Most Gen-IV reactors will rely heavily on plutonium, as it is a far more efficient method of causing fission, and arises from the byproducts of irradiating uranium. But this introduces a new, unstated element of risk—In addition to being radioactive plutonium is incredibly toxic. It binds in calcium sites around the body such as bone marrow, and has long decay chains comprising of varied intensities of radioactivity. Storage of plutonium for civilian fuel projects presents a proliferation risk, a health and safety risk, and an environmental risk.

Now, I use “risk” here because the obvious reply from Ash, or anyone else, is that compared to the costs of not  pursuing nuclear power, the above dangers are deemed more than acceptable.
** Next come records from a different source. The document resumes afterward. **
(** [add_book_to_catalog(title, author, isbn, total_copies)] *)
Definition add_book_to_catalog (title author isbn : string)
    (total_copies : Z) : Py (bool * string) :=
  if (negb (truthy title) || negb (truthy (strip title)))%bool then
    ret (false, "Title is required.")
  else if len (strip title) >? 200 then
    ret (false, "Title must be less than 200 characters.")
  else if (negb (truthy author) || negb (truthy (strip author)))%bool then
    ret (false, "Author is required.")
  else if len (strip author) >? 100 then
    ret (false, "Author must be less than 100 characters.")
  else if negb (len isbn =? 13) then
    ret (false, "ISBN must be exactly 13 digits.")
  else if total_copies <=? 0 then
    (* [isinstance(total_copies, int)] holds of every [Z] *)
    ret (false, "Total copies must be a positive integer.")
  else
    existing <- get_book_by_isbn isbn ;;
    match existing with
    | Some _ => ret (false, "A book with this ISBN already exists.")
    | None =>
        success <- insert_book (strip title) (strip author) isbn
                     total_copies total_copies ;;
        if success : bool then
          ret (true,
               "Book " ++ dquote ++ strip title ++ dquote ++
               " has been successfully added to the catalog.")
        else
          ret (false, "Database error occurred while adding the book.")
    end.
In “Pandora’s Promise,” and Ash’s post, the costs take the form of anthropogenic climate change, and the costs of that clearly outweigh any costs of nuclear power.

Again, I want to make it clear that I believe that climate change is happening, it is human-influenced, and the costs of not acting are likely to be severe. It is just that in using such an—admittedly very real and scary—extreme cost without qualification as the reason to pursue nuclear power skews our risk assessment somewhat.  It is the same type of cost that motivates arguments for geoengineering on a large scale or human enhancement so that our bodies are better adapted to survive the pernicious effects of climate change. With a big enough catastrophe, anything is fair game.
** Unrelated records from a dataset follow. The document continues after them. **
Lemma run_searched_once (p : process) (parObj : gmap string val)
    (r : option (val * val)) (es : list event) (s : state)
    (tr : list action) :
  resolve p (port (params p parObj)) = Search r ->
  run p parObj es = Some (s, tr) ->
  omap searched tr = if existsb ensured es then [r] else [].
Proof.
  intros Hres Hrun.
  cut (searched_once (port (params p parObj)) r s (existsb ensured es)
         (omap searched tr)).
  { by intros [? _]. }
  revert es s tr Hrun.
  apply (run_invariant p parObj
           (fun s tr es =>
              searched_once (port (params p parObj)) r s (existsb ensured es)
                (omap searched tr))).
  - unfold searched_once. rewrite generateSsg_silent by done.
    unfold params, generateSsg, _generateSsg, throw.
    by destruct (dir _).
  - intros s tr es e s' acts I Hstep.
    rewrite omap_app, existsb_snoc. by eapply step_searched_once.
Qed.

(** X14: When the environment port is unset, not a number or zero, the
    free-port search is called exactly once, in the turn in which
    [ensureDir] succeeds: without range for a port that is absent or zero,
    from [low] to [high] for a two-element array [[low, high]]; the child
    is then spawned with a port that search answered with. *)
Theorem free_port_search
    (p : process) (parObj : gmap string val) (es : list event)
    (s : state) (tr : list action) :
  truthy (envPort p) = false ->
  run p parObj es = Some (s, tr) ->
  let configured := port (params p parObj) in
  (configured = VUndef \/ configured = VNum (Fin 0) ->
   omap searched tr = (if existsb ensured es then [None] else [])
   /\ Forall (eq None) (omap searched tr)
   /\ Forall (found_in es) (spawned_ports tr))
  /\ (forall lo hi, configured = VArr [lo; hi] ->
      omap searched tr = (if existsb ensured es then [Some (lo, hi)] else [])
      /\ Forall (eq (Some (lo, hi))) (omap searched tr)
      /\ Forall (found_in es) (spawned_ports tr)).
Proof.
  intros Henv Hrun configured. split.
  - intros Hc.
    assert (Hres : resolve p configured = Search None).
    { unfold resolve. rewrite Henv. by destruct Hc as [->| ->]. }
    split; [by eapply run_searched_once|]. by eapply run_search.
  - intros lo hi Hc.
    assert (Hres : resolve p configured = Search (Some (lo, hi))).
    { unfold resolve. by rewrite Henv, Hc. }
    split; [by eapply run_searched_once|]. by eapply run_search.
Qed.
Lemma pool_size_values (password : str) :
  In (pool_size password) [0; 10; 26; 32; 36; 42; 52; 58; 62; 68; 84; 94]%Z.
Proof.
  unfold pool_size.
  destruct (existsb isupper password), (existsb islower password),
    (existsb isdigit password), (existsb (contains punctuation) password);
    simpl; tauto.
Qed.

Lemma pool_size_nonneg (password : str) : (0 <= pool_size password)%Z.
Proof.
  pose proof (pool_size_values password) as Hin. simpl in Hin.
  repeat (destruct Hin as [Hin | Hin]; [ lia | ]). contradiction.
Qed.

(** The executable estimator computes what the real-number one does. *)
Lemma calculate_strength_exec_correct (password : str) :
  calculate_strength password = calculate_strength_exec password.
Proof.
  unfold calculate_strength, calculate_strength_exec.
  destruct password as [|c rest]; [ reflexivity | ].
  set (p := c :: rest).
  destruct (pool_size p =? 0)%Z eqn:Hzero; [ reflexivity | ].
  apply Z.eqb_neq in Hzero.
  assert (Hpos : (0 < pool_size p)%Z) by (pose proof (pool_size_nonneg p); lia).
  change 28%R with (IZR (Z.of_nat 28)). change 36%R with (IZR (Z.of_nat 36)).
  change 60%R with (IZR (Z.of_nat 60)). change 128%R with (IZR (Z.of_nat 128)).
  cbv zeta.
  rewrite !(Rlt_dec_entropy_below _ _ _ _ Hpos).
  reflexivity.
Qed.

(** ** Drawing characters *)

Lemma alphabet_concat (use_upper use_lower use_numbers use_symbols : bool) :
  alphabet use_upper use_lower use_numbers use_symbols
  = (if use_upper then ascii_uppercase else [])
    ++ (if use_lower then ascii_lowercase else [])
    ++ (if use_numbers then digits else [])
    ++ (if use_symbols then punctuation else []).
Proof.
  unfold alphabet.
  destruct use_upper, use_lower, use_numbers, use_symbols;
    cbv zeta; rewrite ?app_nil_r, ?app_nil_l, <- ?app_assoc; reflexivity.
Qed.

Lemma alphabet_nonempty (use_upper use_lower use_numbers use_symbols : bool) :
  any [use_upper; use_lower; use_numbers; use_symbols] = true ->
  alphabet use_upper use_lower use_numbers use_symbols <> [].
Proof.
  destruct use_upper, use_lower, use_numbers, use_symbols;
    intros Hany Hnil; try discriminate Hany; vm_compute in Hnil; discriminate Hnil.
Qed.

Section Draws.

Context {S : Type} `{SystemRandom S}.

Lemma choice_draw (a : str) (s : S) :
  a <> [] ->
  match randbelow (N.of_nat (length a)) s with
  | Ok (_, s') => exists c, choice a s = Ok (c, s') /\ In c a
  | Raise e => choice a s = Raise e
  end.
Proof.
  intro Hne. destruct a as [|x a']; [ congruence | ].
  unfold choice, bind.
  destruct (randbelow (N.of_nat (length (x :: a'))) s) as [[r s']|e] eqn:Hdraw;
    [ | reflexivity ].
  apply randbelow_below in Hdraw; [ | simpl; lia ].
  destruct (nth_error (x :: a') (N.to_nat r)) as [c|] eqn:Hnth.
  - exists c. split; [ reflexivity | ]. eapply nth_error_In; exact Hnth.
  - apply nth_error_None in Hnth. lia.
Qed.

Lemma join_choices_spec (a : str) (k : nat) :
  a <> [] ->
  forall s : S,
    match first_failure (N.of_nat (length a)) k s with
    | Some e => join_choices a k s = Raise e
    | None =>
        exists (pw : str) (s' : S),
          join_choices a k s = Ok (pw, s')
          /\ length pw = k /\ Forall (fun c => In c a) pw
    end.
Proof.
  intro Hne. induction k as [|k IH]; intro s; simpl.
  - exists [], s. repeat split. constructor.
  - pose proof (choice_draw s Hne) as Hchoice. unfold bind.
    destruct (randbelow (N.of_nat (length a)) s) as [[r s1]|e].
    + destruct Hchoice as (c & -> & Hin).
      specialize (IH s1).
      destruct (first_failure (N.of_nat (length a)) k s1) as [e|].
      * rewrite IH. reflexivity.
      * destruct IH as (pw & s' & -> & Hlen & Hall).
        exists (c :: pw), s'. simpl. repeat split; [ congruence | ].
        constructor; assumption.
    + rewrite Hchoice. reflexivity.
Qed.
But nuclear power isn’t simply a scientific or engineering puzzle. Its main drivers, in the end, have not been public fear—plenty of nuclear weapons have been built despite opposition. Part of what stymies nuclear power is that the science and technology have been tightly controlled from the outset. This has led to a dearth of skills in the right areas: many scientists who might have otherwise contributed to the nuclear sciences in civilian matters were either snatched up by the weapons industry, or denied clearance to work with fissile materials.

Further, the strict nature of nuclear secrecy, among other regulatory levers, creates an environment in which—even once civilian nuclear energy became a plausible pursuit—vested interests had the ability to control the market in all sorts of problematic ways.  According to one source, today 10 utilities own 70% of the total nuclear capacity of the USA.

Changing these institutions, allowing innovation to happen securely, and introducing competition into the nuclear marketplace are as much social and political changes as they are technical.  These are some of the very real challenges to wider adoption of nuclear power, and these changes, I fear, are where we the industry may falter.

This shouldn’t be a deterrent, but it outlines the challenges associated with the nuclear power industry. The clicks heard by Szilard and Fermi on that fateful day in 1942 in Chicago had potential, and still do.  Everything after, I contend, has been as much hindrance as help. The truth about nuclear energy, if there is any, is that it is as much a complex political case as it is a scientific one. Ash does, to his credit, note this, but I think he downplays precisely the type of gap we are talking about. It would be a shame to let the promise of nuclear power pass untapped. Yet one only has to look at the state of the nuclear energy industry today to know that the current system needs a radical overhaul, and that will require a significant amount of capital and civic participation. When we consider the cost-benefit analysis of a project, political costs have to figure in somewhere.  And right now in the world of nuclear energy, those costs are exceedingly high.